In computer programming, both iteration and recursion define a type of loop. With iteration, the loop makes use of the current instance of the function in which it appears. When we start a new iteration, the "state" of the previous iteration is carried forward to the new iteration but we cannot return to a previous state. With recursion we can return to a previous state because each recursion invokes a new instance of the function which automatically saves the state of the current instance. Whenever we return from an instance, the result of that instance can be passed back to the previous instance and be incorporated into its restored state.
To demonstrate, consider the following iterative loop (in C++):
for (unsigned i=0; i<=10; ++i)
std:cout << i << std::endl;
Here we print the numbers from 0 to 10. Each iteration of the loop is not reliant upon the previous iteration so recursion is not required. However, we can achieve the same thing using recursion:
void print (unsigned max)
{
if (max!=0) print (max-1);
std::cout << max << std::endl;
}
Here we test the value of max. If it is non-zero we invoke a new instance of the same function, recursively passing the decremented value of max. Thus if max were 10, we'd invoke print (9), which invokes print (8), then print (7) and so on, until print (0) is invoked. At this point there are 11 instances of the print function, thus the "depth of recursion" is 11 and each instance of the function has its own instance of the max variable. Since max is zero in the 11th instance, the condition fails and the next statement is executed, which prints the value 0 and returns to the previous instance where max was 1. In that instance we'd already tested if max were zero so we continue with the next statement which prints the value 1 and returns to the previous instance where max was 2. The recursions continue to "unwind", each printing their own max value until we arrive back at the first instance where max was 10 and the value 10 is printed.
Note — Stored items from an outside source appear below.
(** [index.toString()] for a number that is a safe integer (an integer
    between [-(2^53 - 1)] and [2^53 - 1]): its decimal digits, after a minus
    sign when it is negative. The model is of these numbers only: larger
    integers are not all numbers and are printed rounded, and from 10^21 on
    in the exponent notation; nor does it cover fractions, [NaN] or the
    infinities. Every statement about an index assumes [isSafeInteger]. *)
Definition toString (index : Z) : string :=
  if (index <? 0)%Z then "-" ++ digits (Z.abs_N index) else digits (Z.abs_N index).

Definition indexStr (index : Z) : string := padStart 4 "0" (toString index).

(** Generates a directory path based on asset metadata, following the
    structure type/class/location/camera/date. *)
Definition generatePathFromMetaBase (asset : AssetMetaBase) : string :=
  asset_type (fields asset) ++ "/" ++ asset_class (fields asset) ++ "/"
  ++ asset_location_name (fields asset) ++ "/" ++ asset_camera (fields asset) ++ "/"
  ++ asset_date_label (fields asset).

(** Generates a filename for an asset based on metadata; format
    [{type}_{class}_{loc}_{cam}_{date}_{index}]. *)
Definition generateFilename (asset : AssetMetaBase) (index : Z) (extension : string)
    : string :=
  let indexStr := padStart 4 "0" (toString index) in
  let shortType := String.substring 0 3 (asset_type (fields asset)) in
  let shortLoc := Js.toLowerCase (removeUnderscores (asset_location_name (fields asset))) in
  let shortCam := Js.toLowerCase (keepAlnum (asset_camera (fields asset))) in
  shortType ++ "_" ++ asset_class (fields asset) ++ "_" ++ shortLoc ++ "_" ++ shortCam
  ++ "_" ++ asset_date_label (fields asset) ++ "_" ++ indexStr ++ extension.

End PathUtils.


(** A metadata row of the scenario. *)
Definition lakeHouseRow : AssetMetaBase :=
  {| meta_id := "77aa"; fields := lakeHouse; asset_id := "0b1c" |}.

(** [Number.MAX_SAFE_INTEGER] and [Number.isSafeInteger], on integers. *)
Definition MAX_SAFE_INTEGER : Z := (2 ^ 53 - 1)%Z.

Definition isSafeInteger (index : Z) : bool :=
  ((- MAX_SAFE_INTEGER <=? index) && (index <=? MAX_SAFE_INTEGER))%Z.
This is not a good example of recursion, but it clearly demonstrates how recursion works. In essence, the recursive loop works backwards from 10 to 0, then unwinds to print from 0 to 10.
There are many examples of naturally recursive algorithms that are more efficiently implemented using iterative loops. The reason they are more efficient is because whenever we invoke a function we must save the state of the current function, which means pushing all the local variables onto the call stack. We also have to push the return address onto the call stack so that the called function can pass control back to the current function at the correct place. Finally, we have to push all the arguments to the called function onto the stack before we pass control to that function. Upon entering the called function, the arguments are popped from the stack and it can begin processing. When the function returns, the return address is popped from the stack and control passed to that address. When the caller regains control, its local variables are popped from the stack. If the called function returned a value, it is retrieved from the appropriate CPU register and assigned to the appropriate variable.
This is a lot of work, which is why C++ compilers make use of inline expansion, replacing function calls with the actual code in the function. However, not all functions can be inline expanded. Recursive functions are particularly problematic when the depth of recursion is variable but even when a particular invocation is constant, the compiler may limit the number of expansions because the efficiency gained by eliminating each function call needs to be balanced with the increased code size, which can be counter-productive if the function is non-trivial.
However, there are cases where recursion is more efficient than an iterative solution. Our example above is an example of depth-first recursion which is a naturally recursive algorithm, where we dig down to reach an exit condition and then work our way back up. For instance, to traverse the nodes of a binary tree using depth-first search, we initiate the traversal by passing the root node to the traversal function. This function performs three tasks upon the node it receives: first traverse the node's left node; then print the node's value; then traverse the node's right node. In other words, the function recursively invokes itself twice. Writing such a function iteratively is simply not possible because the depth of each recursion can vary so wildly.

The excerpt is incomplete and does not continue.